Já está em vigor em Rondonópolis a lei municipal nº 14.733, de 24 de março de 2026, que permite a conversão de multas de trânsito de natureza leve em doação de sangue ou de medula óssea. A medida, promulgada nesta semana pela Câmara Municipal, autoriza o condutor a optar pela troca da penalidade, desde que a infração seja de competência do município.

A proposta partiu dos vereadores Ibrahim Zaher (MDB), Renan Dourado (Republicanos) e Investigador Gerson (MDB), com aprovação ainda no fim de fevereiro. A adesão do infrator ocorre de forma opcional, abrindo caminho para uma alternativa que une responsabilidade no trânsito com incentivo à saúde pública.

A Secretaria Municipal de Mobilidade Urbana (Semob) ficará responsável por regulamentar a aplicação da lei. Caberá à pasta definir quais infrações poderão entrar no programa, estabelecer critérios técnicos e legais e limitar o benefício a até duas conversões por ano por condutor.

A legislação também deixa claro que a conversão vale apenas para multas aplicadas pelo município de Rondonópolis, sem alcance para penalidades emitidas por órgãos estaduais ou federais.

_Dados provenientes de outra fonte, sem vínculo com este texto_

Lemma total_nonneg xs : samples_ok xs → 0 ≤ total xs.
Proof. unfold total, is_u64. induction 1 as [|x xs Hx _ IH]; cbn; unfold is_u64 in *; lia. Qed.

Lemma max_app xs ys : foldr Z.max 0 (xs ++ ys) = Z.max (foldr Z.max 0 xs) (foldr Z.max 0 ys).
Proof. induction xs as [|x xs IH]; cbn; [|lia]. induction ys; cbn in *; lia. Qed.

Lemma in_bucket_app i xs ys : in_bucket i (xs ++ ys) = in_bucket i xs + in_bucket i ys.
Proof. unfold in_bucket. rewrite filter_app, length_app. lia. Qed.

Lemma in_bucket_one i x : in_bucket i [x] = if decide (bucket_index x = i) then 1 else 0.
Proof. unfold in_bucket. rewrite filter_cons. by case_decide. Qed.

Lemma spec_app xs ys : samples_ok xs → samples_ok ys → merge (spec xs) (spec ys) = spec (xs ++ ys).
Proof.
  intros Hx Hy. unfold merge, spec. f_equal; cbn [count sum_ns max_ns buckets].
  - rewrite saturating_add_clamp, length_app by lia. f_equal. lia.
  - rewrite total_app. apply saturating_add_clamp; by apply total_nonneg.
  - symmetry. apply max_app.
  - rewrite zip_with_fmap_l, zip_with_fmap_r. rewrite zip_with_diag. apply list_fmap_ext.
    intros _ i _. cbn. rewrite in_bucket_app. apply saturating_add_clamp; unfold in_bucket; lia.
Qed.

Lemma bucket_index_bound x : (bucket_index x < kLatencyBucketCount)%nat.
Proof.
  unfold bucket_index, kLatencyBucketCount, kLatencyOverflowBucket.
  assert (∀ l, (lower_bound l x ≤ length l)%nat) as H
    by (induction l as [|b l IH]; cbn; [lia|destruct (b <? x); lia]).
  specialize (H kLatencyBucketUpperBoundsNs). destruct (_ =? _)%nat; lia.
Qed.

Lemma record_spec xs x : samples_ok xs → is_u64 x → record (spec xs) x = spec (xs ++ [x]).
Proof.
  intros Hxs Hx. unfold record, spec. f_equal; cbn [count sum_ns max_ns buckets].
  - rewrite saturating_increment_clamp, length_app. cbn. f_equal. lia.
  - rewrite total_app. cbn. rewrite <- (saturating_add_clamp (total xs) (x + 0))
      by (unfold is_u64 in Hx; try apply total_nonneg; auto; lia).
    by rewrite Z.add_0_r, (clamp_id x).
  - rewrite max_app. cbn. unfold is_u64 in Hx. lia.
  - apply list_eq. intros i. rewrite list_lookup_alter, !list_lookup_fmap.
    case_decide as E.
    + subst i. rewrite !lookup_seq_lt by apply bucket_index_bound. cbn.
      by rewrite saturating_increment_clamp, in_bucket_app, in_bucket_one, decide_True.
    + destruct (seq 0 kLatencyBucketCount !! i) as [j|] eqn:Ej; cbn; [|done].
      apply lookup_seq in Ej as [-> _].
      by rewrite in_bucket_app, in_bucket_one, decide_False, Z.add_0_r.
Qed.

Lemma recorded_spec xs : samples_ok xs → recorded xs = spec xs.
Proof.
  unfold recorded. induction xs as [|x xs IH] using rev_ind; intros Hxs; [reflexivity|].
  apply Forall_app in Hxs as [Hxs Hx]. rewrite Forall_singleton in Hx.
  rewrite foldl_snoc, IH by done. by apply record_spec.
Qed.

(** ** Percentiles *)

Definition covered (bound : Z) (samples : list Z) : Z :=
  Z.of_nat (length (filter (λ x, x ≤ bound) samples)).

Definition below_bucket (i : nat) (samples : list Z) : Z :=
  Z.of_nat (length (filter (λ x, (bucket_index x < i)%nat) samples)).

Lemma lower_bound_le l x i b :
  StronglySorted Z.lt l → l !! i = Some b → (lower_bound l x ≤ i)%nat ↔ x ≤ b.
Proof.
  intros Hs. revert i. induction Hs as [|a l Hs IH Ha]; intros i Hi; [done|]. cbn.
  destruct i as [|i]; cbn in Hi.
  - simplify_eq. destruct (Z.ltb_spec b x); split; lia.
  - destruct (Z.ltb_spec a x).
    + rewrite <- (IH i Hi). lia.
    + rewrite Forall_lookup in Ha. specialize (Ha _ _ Hi). split; lia.
Qed.

Lemma bounds_sorted : StronglySorted Z.lt kLatencyBucketUpperBoundsNs.
Proof. repeat constructor. Qed.

Lemma bucket_index_lt i b x : kLatencyBucketUpperBoundsNs !! i = Some b →
  (bucket_index x < S i)%nat ↔ x ≤ b.
Proof.
  intros Hi. rewrite <- (lower_bound_le _ x i b bounds_sorted Hi).
  apply lookup_lt_Some in Hi. unfold bucket_index, kLatencyOverflowBucket.
  destruct (Nat.eqb_spec (lower_bound kLatencyBucketUpperBoundsNs x)
    (length kLatencyBucketUpperBoundsNs)); lia.
Qed.

Lemma below_bucket_covered i b xs : kLatencyBucketUpperBoundsNs !! i = Some b →
  below_bucket (S i) xs = covered b xs.
Proof.
  intros Hi. unfold below_bucket, covered. do 2 f_equal. apply list_filter_iff.
  intros x. by apply bucket_index_lt.
Qed.

Lemma below_bucket_succ i xs : below_bucket (S i) xs = below_bucket i xs + in_bucket i xs.
Proof.
  unfold below_bucket, in_bucket. induction xs as [|x xs IH]; [done|].
  rewrite !filter_cons. repeat case_decide; cbn [length]; lia.
Qed.

Lemma below_bucket_0 xs : below_bucket 0 xs = 0.
Proof.
  unfold below_bucket. induction xs as [|x xs IH]; [done|].
  rewrite filter_cons. case_decide; [lia|done].
Qed.

Lemma covered_le_length v xs : covered v xs ≤ Z.of_nat (length xs).
Proof. unfold covered. pose proof (length_filter (λ x, x ≤ v) xs). lia. Qed.

Lemma covered_max xs : samples_ok xs → covered (foldr Z.max 0 xs) xs = Z.of_nat (length xs).
Proof.
  intros _. unfold covered. do 2 f_equal.
  assert (∀ ys m, foldr Z.max 0 ys ≤ m → filter (λ x, x ≤ m) ys = ys) as H.
  { induction ys as [|y ys IH]; intros m Hm; cbn in Hm; [done|].
    rewrite filter_cons_True by lia. f_equal. apply IH. lia. }
  by apply H.
Qed.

Segundo um dos autores da proposta, o vereador Ibrahim Zaher, a iniciativa surge em momento estratégico, ao mesmo tempo em que oferece uma alternativa educativa ao motorista, contribui diretamente para amenizar a escassez de sangue e o baixo número de doadores de medula óssea.

De acordo com o Código de Trânsito Brasileiro, as infrações são classificadas em leve, média, grave e gravíssima, conforme o nível de risco. No caso da nova lei, entram apenas as infrações leves, que somam três pontos na CNH.

Entre os exemplos desse tipo de infração estão estacionar a mais de 50 centímetros da guia da calçada, usar buzina de forma excessiva, não atualizar o endereço no Detran, parar sobre faixa de pedestres ou em canteiros, além de circular em faixa exclusiva sem autorização ou utilizar buzina em horários proibidos.